* DATA SUPPLIED

(** *** [ReconcileAPIServer.Reconcile], lines 224-522 *)
Definition Reconcile (r : ReconcileAPIServer) (h : Helpers) (request : Request)
    : M (Result * option error) :=
  (* 228-237 *)
  let* got := ask ReadAPIServer (GetAPIServer h) in
  let* instance := try got (fun err =>
    if IsNotFound err then
      let* _ := emit OnCRNotFound in
      let* ferr := maintainFinalizer h None in
      exit Done ferr
    else
      degraded ResourceReadError
        ("An error occurred when querying the APIServer resource: " ++ GetAPIServerMsg h)
        (Some err) Done (Some err)) in
  (* 238 *)
  let* _ := emit OnCRFound in
  (* 242-245 *)
  let* _ := check (validateAPIServerResource h instance) (fun err =>
    degraded ResourceValidationError "APIServer is invalid" (Some err) Done (Some err)) in
  (* 248 *)
  defer (SetMetaData (as_Meta instance)) (
  (* 251-262: no SetDegraded on these two exits *)
  let* instance :=
    if String.eqb (Name request) ResourceName
       && String.eqb (Namespace request) EmptyString
    then
      let* got := ask ReadTigeraStatus (GetTigeraStatus (client r) ResourceName) in
      let* ts := try got (fun err => exit Done (Some err)) in
      let instance :=
        set_Conditions
          (UpdateStatusCondition h (as_Conditions instance) (ts_Conditions ts))
          instance in
      let* _ := emit (StatusUpdate (as_State instance) (as_Conditions instance)) in
      let* _ := check (StatusUpdate_ (client r) (as_State instance)
                         (as_Conditions instance))
                  (fun err => exit Done (Some err)) in
      ret instance
    else ret instance in
  (* 265-273 *)
  let* got := ask ReadInstallation (GetInstallation h) in
  let* vi := try got (fun err =>
    if IsNotFound err then
      degraded ResourceNotFound "Installation not found" (Some err) Done (Some err)
    else
      degraded ResourceReadError "Error querying installation"
        (Some err) Done (Some err)) in
  let installationSpec := snd vi in
  (* 274-277 *)
  let* _ :=
    if String.eqb (Variant installationSpec) EmptyString then
      degraded ResourceNotReady "Waiting for Installation Variant to be set"
        None Done None
    else ret tt in
  (* 279-283 *)
  let* got := ask ReadCA (CertificateManagerCreate h) in
  let* _ := check got (fun err =>
    degraded ResourceCreateError "Unable to create the Tigera CA"
      (Some err) Done (Some err)) in
  (* 285-290 *)
  let secretName := CalicoAPIServerTLSSecretName in
  let dnsNames :=
    GetServiceDNSNames h APIServerServiceName APIServerNamespace (clusterDomain r) in
  let* got := ask (ReadKeyPair secretName)
                (GetOrCreateKeyPair h secretName OperatorNamespace dnsNames) in
  let* tlsSecret := try got (fun err =>
    degraded ResourceCreateError "Unable to get or create tls key pair"
      (Some err) Done (Some err)) in
  (* 293-300 *)
  let* queryServerTLSSecretCertificateManagementOnly :=
    match inst_CertificateManagement installationSpec with
    | Some _ =>
        let* got := ask (ReadKeyPair "query-server-tls")
                      (GetOrCreateKeyPair h "query-server-tls" OperatorNamespace
                         dnsNames) in
        let* kp := try got (fun err =>
          degraded ResourceCreateError "Unable to get or create tls key pair"
            (Some err) Done (Some err)) in
        ret (Some kp)
    | None => ret None
    end in
  (* 302 *)
  let* _ := emit (AddToStatusManager APIServerNamespace) in
  (* 304-308 *)
  let* got := ask ReadPullSecrets (GetNetworkingPullSecrets h installationSpec) in
  let* pullSecrets := try got (fun err =>
    degraded ResourceReadError "Error retrieving pull secrets"
      (Some err) Done (Some err)) in
  (* 310-429: query enterprise-only data *)
  let* ent :=
    if String.eqb (Variant installationSpec) TigeraSecureEnterprise then
      (* 320-325 *)
      let* got := ask ReadTrustedBundle
                    (CreateNamedTrustedBundleFromSecrets h APIServerResourceName) in
      let* trustedBundle := try got (fun err =>
        degraded ResourceCreateError "Unable to create the trusted bundle"
          (Some err) Done (Some err)) in
      (* 327-331 *)
      let* got := ask ReadApplicationLayer (GetApplicationLayer h) in
      let* applicationLayer := try got (fun err =>
        degraded ResourceReadError "Error reading ApplicationLayer"
          (Some err) Done (Some err)) in
      (* 333-337 *)
      let* got := ask ReadManagementCluster (GetManagementCluster h) in
      let* managementCluster := try got (fun err =>
        degraded ResourceReadError "Error reading ManagementCluster"
          (Some err) Done (Some err)) in
      (* 339-343 *)
      let* got := ask ReadManagementClusterConnection
                    (GetManagementClusterConnection h) in
      let* managementClusterConnection := try got (fun err =>
        degraded ResourceReadError "Error reading ManagementClusterConnection"
          (Some err) Done (Some err)) in
      (* 345-349 *)
      let* _ :=
        match managementClusterConnection, managementCluster with
        | Some _, Some _ =>
            let err :=
              Errorf "having both a ManagementCluster and a ManagementClusterConnection is not supported" in
            degraded ResourceValidationError EmptyString (Some err) Done (Some err)
        | _, _ => ret tt
        end in
      (* 353-369 *)
      let* tunnelCAKeyPair :=
        match managementCluster with
        | Some mc =>
            match mc_TLS mc with
            | Some tls =>
                if negb (multiTenant r) then
                  let tunnelSecretName := SecretName tls in
                  let* got := ask (ReadSecret tunnelSecretName OperatorNamespace)
                                (GetSecret_ h tunnelSecretName OperatorNamespace) in
                  let* tunnelCASecret := try got (fun err =>
                    degraded ResourceReadError "Unable to fetch the tunnel secret"
                      (Some err) Done (Some err)) in
                  match tunnelCASecret with
                  | Some secret => ret (Some (NewKeyPair secret))
                  | None => ret None
                  end
                else ret None
            | None => ret None
            end
        | None => ret None
        end in
      (* 377-386 *)
      let* includeV3NetworkPolicy :=
        if tierWatchReady r then
          let* got := ask ReadTier (GetTier (client r) TigeraComponentTierName) in
          match got with
          | Some err =>
              if negb (IsNotFound err) && negb (IsNoMatchError err) then
                degraded ResourceReadError "Error querying allow-tigera tier"
                  (Some err) Done (Some err)
              else ret false
          | None => ret true
          end
        else ret false in
      (* 388-394 *)
      let* got := ask (ReadCertificate PrometheusClientTLSSecretName OperatorNamespace)
                    (GetCertificate h PrometheusClientTLSSecretName OperatorNamespace) in
      let* prometheusCertificate := try got (fun err =>
        degraded ResourceReadError "Failed to get certificate"
          (Some err) Done (Some err)) in
      let trustedBundle :=
        match prometheusCertificate with
        | Some c => AddCertificates trustedBundle c
        | None => trustedBundle
        end in
      (* 396-402 *)
      let* got := ask ReadAuthentication (GetAuthentication h) in
      let* authenticationCR := try got (fun err =>
        if negb (IsNotFound err) then
          degraded ResourceReadError "Error while fetching Authentication"
            (Some err) Done (Some err)
        else ret None) in
      (* 404-428 *)
      let* kv :=
        match authenticationCR with
        | Some auth =>
            if String.eqb (auth_State auth) TigeraStatusReady then
              let* trustedBundle :=
                if DexEnabled h auth then
                  let secret := DexTLSSecretName in
                  let* got := ask (ReadCertificate secret OperatorNamespace)
                                (GetCertificate h secret OperatorNamespace) in
                  let* found := try got (fun err =>
                    degraded CertificateError ("Failed to retrieve " ++ secret)
                      (Some err) Done (Some err)) in
                  match found with
                  | None =>
                      degraded ResourceNotReady
                        ("Waiting for secret '" ++ secret ++ "' to become available")
                        None Done None
                  | Some certificate => ret (AddCertificates trustedBundle certificate)
                  end
                else ret trustedBundle in
              let* got := ask ReadKeyValidatorConfig (GetKeyValidatorConfig h auth) in
              let* keyValidatorConfig := try got (fun err =>
                degraded ResourceReadError "Failed to get KeyValidator Config"
                  (Some err) Done (Some err)) in
              ret (trustedBundle, Some keyValidatorConfig)
            else ret (trustedBundle, None)
        | None => ret (trustedBundle, None)
        end in
      ret (mkEnterprise tunnelCAKeyPair (Some (fst kv)) applicationLayer
             managementCluster managementClusterConnection (snd kv)
             includeV3NetworkPolicy)
    else ret noEnterpriseData in
  (* 431-435 *)
  let* got := ask ReadK8sServiceEndpoint (PopulateK8sServiceEndPoint h) in
  let* _ := check got (fun err =>
    degraded ResourceReadError "Error reading services endpoint configmap"
      (Some err) Done (Some err)) in
  (* 437-441 *)
  let* ferr := maintainFinalizer h (Some instance) in
  let* _ := check ferr (fun err =>
    degraded ResourceReadError "Error setting finalizer on Installation"
      (Some err) Done (Some err)) in
  (* 449-466 *)
  let apiServerCfg :=
    mkAPIServerCfg (K8sEndpoint h) installationSpec (as_Spec instance) false
      (applicationLayer ent) (managementCluster ent)
      (managementClusterConnection ent) (Some tlsSecret) pullSecrets
      (IsOpenShift (provider r)) (trustedBundle ent) (multiTenant r)
      (keyValidatorConfig ent) (kubernetesVersion r)
      (canCleanupLegacyNamespace r h (Variant installationSpec))
      queryServerTLSSecretCertificateManagementOnly in
  (* 468-475 *)
  let components : list Component :=
    if includeV3NetworkPolicy ent then [APIServerPolicy apiServerCfg] else [] in
  (* 477-481 *)
  let* component := try (render.APIServer apiServerCfg) (fun err =>
    degraded ResourceRenderingError "Error rendering APIServer"
      (Some err) Done (Some err)) in
  (* 483-494 *)
  let components :=
    (components ++
      [ component;
        CertificateManagement
          (mkCertCfg APIServerNamespace [APIServerServiceAccountName]
             [ NewKeyPairOption (Some tlsSecret) true true;
               NewKeyPairOption (tunnelCAKeyPair ent) false true ]
             (trustedBundle ent)) ])%list in
  (* 496-499 *)
  let* _ := emit (ApplyImageSet (Variant installationSpec) components) in
  let* _ := check (ApplyImageSet_ h (Variant installationSpec) components) (fun err =>
    degraded ResourceUpdateError "Error with images from ImageSet"
      (Some err) Done (Some err)) in
  (* 501-506 *)
  let* _ := applyComponents h components in
  (* 509 *)
  let* _ := emit ClearDegraded in
  (* 511-514 *)
  let* _ := if negb (IsAvailable h) then exit Retry None else ret tt in
  (* 517-521 *)
  let instance := set_State TigeraStatusReady instance in
  let* _ := emit (StatusUpdate (as_State instance) (as_Conditions instance)) in
  let* _ := check (StatusUpdate_ (client r) (as_State instance)
                     (as_Conditions instance))
              (fun err => exit Done (Some err)) in
  ret (Done, None)).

* WHAT YOU ARE ASKED TO DO
Copy out the range of lines above starting at the line with "let* managementClusterConnection := try" and ending at the line with "let* tunnelCASecret := try", exactly and including both.

* EXPECTED ANSWER
      let* managementClusterConnection := try got (fun err =>
        degraded ResourceReadError "Error reading ManagementClusterConnection"
          (Some err) Done (Some err)) in
      (* 345-349 *)
      let* _ :=
        match managementClusterConnection, managementCluster with
        | Some _, Some _ =>
            let err :=
              Errorf "having both a ManagementCluster and a ManagementClusterConnection is not supported" in
            degraded ResourceValidationError EmptyString (Some err) Done (Some err)
        | _, _ => ret tt
        end in
      (* 353-369 *)
      let* tunnelCAKeyPair :=
        match managementCluster with
        | Some mc =>
            match mc_TLS mc with
            | Some tls =>
                if negb (multiTenant r) then
                  let tunnelSecretName := SecretName tls in
                  let* got := ask (ReadSecret tunnelSecretName OperatorNamespace)
                                (GetSecret_ h tunnelSecretName OperatorNamespace) in
                  let* tunnelCASecret := try got (fun err =>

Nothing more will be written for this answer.